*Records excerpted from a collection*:
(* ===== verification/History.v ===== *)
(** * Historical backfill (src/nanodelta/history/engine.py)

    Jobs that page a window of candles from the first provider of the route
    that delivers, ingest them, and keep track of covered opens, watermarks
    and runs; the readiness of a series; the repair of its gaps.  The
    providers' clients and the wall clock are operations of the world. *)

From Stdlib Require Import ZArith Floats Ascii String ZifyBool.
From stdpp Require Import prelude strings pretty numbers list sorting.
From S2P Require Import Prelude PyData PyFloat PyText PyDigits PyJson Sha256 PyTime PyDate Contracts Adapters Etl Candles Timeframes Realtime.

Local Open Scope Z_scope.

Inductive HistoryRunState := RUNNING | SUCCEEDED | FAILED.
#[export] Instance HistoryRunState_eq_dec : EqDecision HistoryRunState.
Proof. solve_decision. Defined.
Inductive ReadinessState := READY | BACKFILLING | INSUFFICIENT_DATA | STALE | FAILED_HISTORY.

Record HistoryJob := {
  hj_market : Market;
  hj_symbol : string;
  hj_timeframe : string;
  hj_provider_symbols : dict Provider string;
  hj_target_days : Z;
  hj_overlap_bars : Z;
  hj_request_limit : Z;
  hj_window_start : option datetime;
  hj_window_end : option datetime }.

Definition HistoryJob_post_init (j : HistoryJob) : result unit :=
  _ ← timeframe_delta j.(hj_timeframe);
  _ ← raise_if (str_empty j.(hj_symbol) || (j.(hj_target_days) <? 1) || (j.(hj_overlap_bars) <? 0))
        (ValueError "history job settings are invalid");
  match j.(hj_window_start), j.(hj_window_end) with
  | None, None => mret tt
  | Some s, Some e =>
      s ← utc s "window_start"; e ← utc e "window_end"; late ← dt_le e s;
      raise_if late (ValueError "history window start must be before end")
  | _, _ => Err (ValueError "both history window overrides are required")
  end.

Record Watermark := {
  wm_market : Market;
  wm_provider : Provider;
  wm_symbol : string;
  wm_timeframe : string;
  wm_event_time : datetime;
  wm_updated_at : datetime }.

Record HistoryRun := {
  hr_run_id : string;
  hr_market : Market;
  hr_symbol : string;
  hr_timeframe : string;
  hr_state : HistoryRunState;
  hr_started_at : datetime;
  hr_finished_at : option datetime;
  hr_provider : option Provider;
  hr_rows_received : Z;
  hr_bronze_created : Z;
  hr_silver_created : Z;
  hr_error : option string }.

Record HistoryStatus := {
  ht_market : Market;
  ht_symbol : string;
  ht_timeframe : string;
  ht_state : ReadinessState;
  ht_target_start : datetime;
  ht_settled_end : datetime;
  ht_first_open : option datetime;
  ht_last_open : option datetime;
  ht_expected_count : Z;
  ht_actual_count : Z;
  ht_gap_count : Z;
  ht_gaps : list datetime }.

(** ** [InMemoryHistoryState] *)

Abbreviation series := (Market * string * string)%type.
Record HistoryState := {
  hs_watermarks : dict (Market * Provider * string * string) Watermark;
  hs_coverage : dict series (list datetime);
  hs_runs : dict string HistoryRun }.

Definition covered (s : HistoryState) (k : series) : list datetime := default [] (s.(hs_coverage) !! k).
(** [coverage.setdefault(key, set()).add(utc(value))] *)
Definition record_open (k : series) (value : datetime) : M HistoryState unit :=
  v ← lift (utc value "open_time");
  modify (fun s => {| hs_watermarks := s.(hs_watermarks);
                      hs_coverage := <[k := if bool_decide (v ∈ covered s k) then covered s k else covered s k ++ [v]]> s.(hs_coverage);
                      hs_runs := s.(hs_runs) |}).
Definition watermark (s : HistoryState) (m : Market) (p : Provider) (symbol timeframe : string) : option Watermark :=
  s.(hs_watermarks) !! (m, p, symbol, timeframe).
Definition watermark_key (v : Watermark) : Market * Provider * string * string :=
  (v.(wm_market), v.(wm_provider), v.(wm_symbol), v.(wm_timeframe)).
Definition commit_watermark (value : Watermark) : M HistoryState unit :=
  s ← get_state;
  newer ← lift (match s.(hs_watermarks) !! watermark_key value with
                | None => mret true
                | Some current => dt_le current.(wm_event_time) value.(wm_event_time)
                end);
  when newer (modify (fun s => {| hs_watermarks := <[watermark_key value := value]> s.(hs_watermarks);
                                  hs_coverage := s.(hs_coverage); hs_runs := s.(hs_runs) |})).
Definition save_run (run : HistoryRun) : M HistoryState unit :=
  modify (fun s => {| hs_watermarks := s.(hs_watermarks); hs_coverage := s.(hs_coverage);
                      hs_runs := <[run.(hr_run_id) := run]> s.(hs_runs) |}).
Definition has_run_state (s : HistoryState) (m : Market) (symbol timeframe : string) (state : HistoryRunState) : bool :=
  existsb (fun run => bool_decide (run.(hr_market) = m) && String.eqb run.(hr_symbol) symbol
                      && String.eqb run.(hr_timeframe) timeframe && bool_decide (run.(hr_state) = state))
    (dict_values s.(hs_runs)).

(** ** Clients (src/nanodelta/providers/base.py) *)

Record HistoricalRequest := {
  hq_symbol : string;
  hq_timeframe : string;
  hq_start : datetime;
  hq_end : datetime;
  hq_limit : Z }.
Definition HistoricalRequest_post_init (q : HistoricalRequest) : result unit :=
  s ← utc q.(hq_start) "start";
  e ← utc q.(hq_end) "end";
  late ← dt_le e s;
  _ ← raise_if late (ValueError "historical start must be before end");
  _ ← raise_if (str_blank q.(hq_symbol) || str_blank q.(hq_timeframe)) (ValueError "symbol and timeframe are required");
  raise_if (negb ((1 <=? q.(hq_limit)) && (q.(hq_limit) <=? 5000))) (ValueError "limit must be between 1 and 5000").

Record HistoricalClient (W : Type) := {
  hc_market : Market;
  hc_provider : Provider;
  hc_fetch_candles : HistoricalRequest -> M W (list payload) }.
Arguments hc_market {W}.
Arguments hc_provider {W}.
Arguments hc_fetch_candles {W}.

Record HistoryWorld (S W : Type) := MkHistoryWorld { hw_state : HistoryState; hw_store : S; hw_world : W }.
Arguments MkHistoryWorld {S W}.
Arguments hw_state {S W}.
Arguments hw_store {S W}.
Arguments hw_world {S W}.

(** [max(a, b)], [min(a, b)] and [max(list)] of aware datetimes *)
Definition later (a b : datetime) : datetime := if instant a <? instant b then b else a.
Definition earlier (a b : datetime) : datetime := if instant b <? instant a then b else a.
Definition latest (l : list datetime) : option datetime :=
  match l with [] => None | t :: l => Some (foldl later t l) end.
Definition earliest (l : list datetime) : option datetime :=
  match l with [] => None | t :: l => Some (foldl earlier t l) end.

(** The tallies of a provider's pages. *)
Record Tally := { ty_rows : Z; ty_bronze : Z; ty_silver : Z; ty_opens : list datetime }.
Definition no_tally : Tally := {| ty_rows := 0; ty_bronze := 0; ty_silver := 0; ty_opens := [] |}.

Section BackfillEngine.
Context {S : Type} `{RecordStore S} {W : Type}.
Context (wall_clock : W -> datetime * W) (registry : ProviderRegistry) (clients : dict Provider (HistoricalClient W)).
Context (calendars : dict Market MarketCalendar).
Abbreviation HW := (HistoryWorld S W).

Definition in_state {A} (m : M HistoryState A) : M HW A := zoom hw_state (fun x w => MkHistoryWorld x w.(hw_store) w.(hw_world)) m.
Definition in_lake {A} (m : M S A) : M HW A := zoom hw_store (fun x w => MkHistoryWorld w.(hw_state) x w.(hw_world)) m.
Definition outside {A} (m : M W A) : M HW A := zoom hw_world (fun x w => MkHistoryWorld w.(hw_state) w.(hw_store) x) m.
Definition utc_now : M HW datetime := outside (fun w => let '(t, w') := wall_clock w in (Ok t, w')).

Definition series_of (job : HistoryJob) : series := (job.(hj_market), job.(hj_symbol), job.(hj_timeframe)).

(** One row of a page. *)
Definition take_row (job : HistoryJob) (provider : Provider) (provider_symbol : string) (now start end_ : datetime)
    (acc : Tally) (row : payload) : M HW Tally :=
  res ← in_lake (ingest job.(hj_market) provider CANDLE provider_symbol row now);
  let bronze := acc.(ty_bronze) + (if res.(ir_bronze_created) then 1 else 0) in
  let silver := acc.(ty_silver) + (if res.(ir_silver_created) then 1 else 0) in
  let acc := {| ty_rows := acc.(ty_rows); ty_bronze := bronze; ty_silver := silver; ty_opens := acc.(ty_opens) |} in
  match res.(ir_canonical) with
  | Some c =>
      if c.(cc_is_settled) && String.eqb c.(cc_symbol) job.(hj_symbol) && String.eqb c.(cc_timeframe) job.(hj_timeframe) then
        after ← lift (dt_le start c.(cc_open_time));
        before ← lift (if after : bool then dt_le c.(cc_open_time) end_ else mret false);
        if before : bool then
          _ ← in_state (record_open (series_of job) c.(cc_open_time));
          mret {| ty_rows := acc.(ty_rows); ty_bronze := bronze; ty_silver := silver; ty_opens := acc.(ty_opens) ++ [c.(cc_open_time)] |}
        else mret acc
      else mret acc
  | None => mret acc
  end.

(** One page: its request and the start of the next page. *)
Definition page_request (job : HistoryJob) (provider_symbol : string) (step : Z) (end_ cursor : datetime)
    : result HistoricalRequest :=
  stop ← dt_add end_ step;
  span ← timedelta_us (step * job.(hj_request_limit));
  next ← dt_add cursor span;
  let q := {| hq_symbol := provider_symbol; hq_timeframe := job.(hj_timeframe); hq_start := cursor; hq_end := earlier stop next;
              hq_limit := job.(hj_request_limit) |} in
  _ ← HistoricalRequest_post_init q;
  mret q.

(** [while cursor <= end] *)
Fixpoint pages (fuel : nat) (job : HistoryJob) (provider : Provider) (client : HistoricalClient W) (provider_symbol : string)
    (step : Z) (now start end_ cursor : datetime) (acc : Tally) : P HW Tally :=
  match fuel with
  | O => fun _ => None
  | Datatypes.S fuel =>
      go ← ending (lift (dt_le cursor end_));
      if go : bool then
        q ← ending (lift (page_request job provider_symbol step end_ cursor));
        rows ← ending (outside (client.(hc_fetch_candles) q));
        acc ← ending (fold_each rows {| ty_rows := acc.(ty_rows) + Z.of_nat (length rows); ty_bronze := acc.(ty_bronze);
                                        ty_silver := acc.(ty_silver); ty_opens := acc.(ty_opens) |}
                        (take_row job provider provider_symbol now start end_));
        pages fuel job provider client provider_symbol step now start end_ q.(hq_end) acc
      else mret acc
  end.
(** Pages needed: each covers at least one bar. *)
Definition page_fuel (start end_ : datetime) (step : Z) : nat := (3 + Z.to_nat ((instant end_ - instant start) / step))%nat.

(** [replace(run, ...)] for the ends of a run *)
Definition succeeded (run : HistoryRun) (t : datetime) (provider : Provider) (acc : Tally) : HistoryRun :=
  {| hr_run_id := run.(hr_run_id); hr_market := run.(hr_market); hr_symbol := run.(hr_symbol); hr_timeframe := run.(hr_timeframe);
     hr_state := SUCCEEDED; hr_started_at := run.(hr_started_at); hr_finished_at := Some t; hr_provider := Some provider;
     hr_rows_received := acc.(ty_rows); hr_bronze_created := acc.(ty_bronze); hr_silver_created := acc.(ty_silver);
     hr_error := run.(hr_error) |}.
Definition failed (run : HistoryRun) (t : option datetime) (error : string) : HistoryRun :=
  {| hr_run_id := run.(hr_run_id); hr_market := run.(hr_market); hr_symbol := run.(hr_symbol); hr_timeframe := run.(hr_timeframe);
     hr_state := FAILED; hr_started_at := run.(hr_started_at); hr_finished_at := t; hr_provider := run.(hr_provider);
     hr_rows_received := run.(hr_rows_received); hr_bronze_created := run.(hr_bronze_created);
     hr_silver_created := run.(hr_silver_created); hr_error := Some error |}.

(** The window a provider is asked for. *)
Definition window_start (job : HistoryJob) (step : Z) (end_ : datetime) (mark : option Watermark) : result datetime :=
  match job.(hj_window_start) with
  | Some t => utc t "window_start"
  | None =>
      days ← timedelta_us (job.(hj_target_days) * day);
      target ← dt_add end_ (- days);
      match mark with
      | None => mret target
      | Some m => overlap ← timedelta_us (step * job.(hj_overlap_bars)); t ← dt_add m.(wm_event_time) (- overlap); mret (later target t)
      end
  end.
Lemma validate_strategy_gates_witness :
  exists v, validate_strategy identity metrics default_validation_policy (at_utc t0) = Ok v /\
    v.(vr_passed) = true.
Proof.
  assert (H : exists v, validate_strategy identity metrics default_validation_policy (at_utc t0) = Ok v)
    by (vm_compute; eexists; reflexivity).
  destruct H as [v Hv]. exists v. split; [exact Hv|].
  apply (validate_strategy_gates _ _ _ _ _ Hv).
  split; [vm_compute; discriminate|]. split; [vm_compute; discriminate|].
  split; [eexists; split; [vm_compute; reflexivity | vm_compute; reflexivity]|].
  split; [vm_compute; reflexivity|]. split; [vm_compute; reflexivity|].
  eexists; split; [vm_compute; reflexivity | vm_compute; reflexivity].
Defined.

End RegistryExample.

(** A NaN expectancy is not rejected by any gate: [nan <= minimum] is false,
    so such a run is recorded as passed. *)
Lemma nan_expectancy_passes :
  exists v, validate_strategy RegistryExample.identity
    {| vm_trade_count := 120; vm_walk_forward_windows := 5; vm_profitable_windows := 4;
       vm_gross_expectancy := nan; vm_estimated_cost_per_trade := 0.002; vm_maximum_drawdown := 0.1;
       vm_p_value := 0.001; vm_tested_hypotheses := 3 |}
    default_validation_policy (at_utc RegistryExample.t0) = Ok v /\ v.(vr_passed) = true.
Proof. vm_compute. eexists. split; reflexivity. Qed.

*TASK PROMPT*: Write down again, exactly as given, only the lines above that fall from the line with "None => mret tt" to the line with "history window overrides", inclusive.

*RESPONSE*:
  | None, None => mret tt
  | Some s, Some e =>
      s ← utc s "window_start"; e ← utc e "window_end"; late ← dt_le e s;
      raise_if late (ValueError "history window start must be before end")
  | _, _ => Err (ValueError "both history window overrides are required")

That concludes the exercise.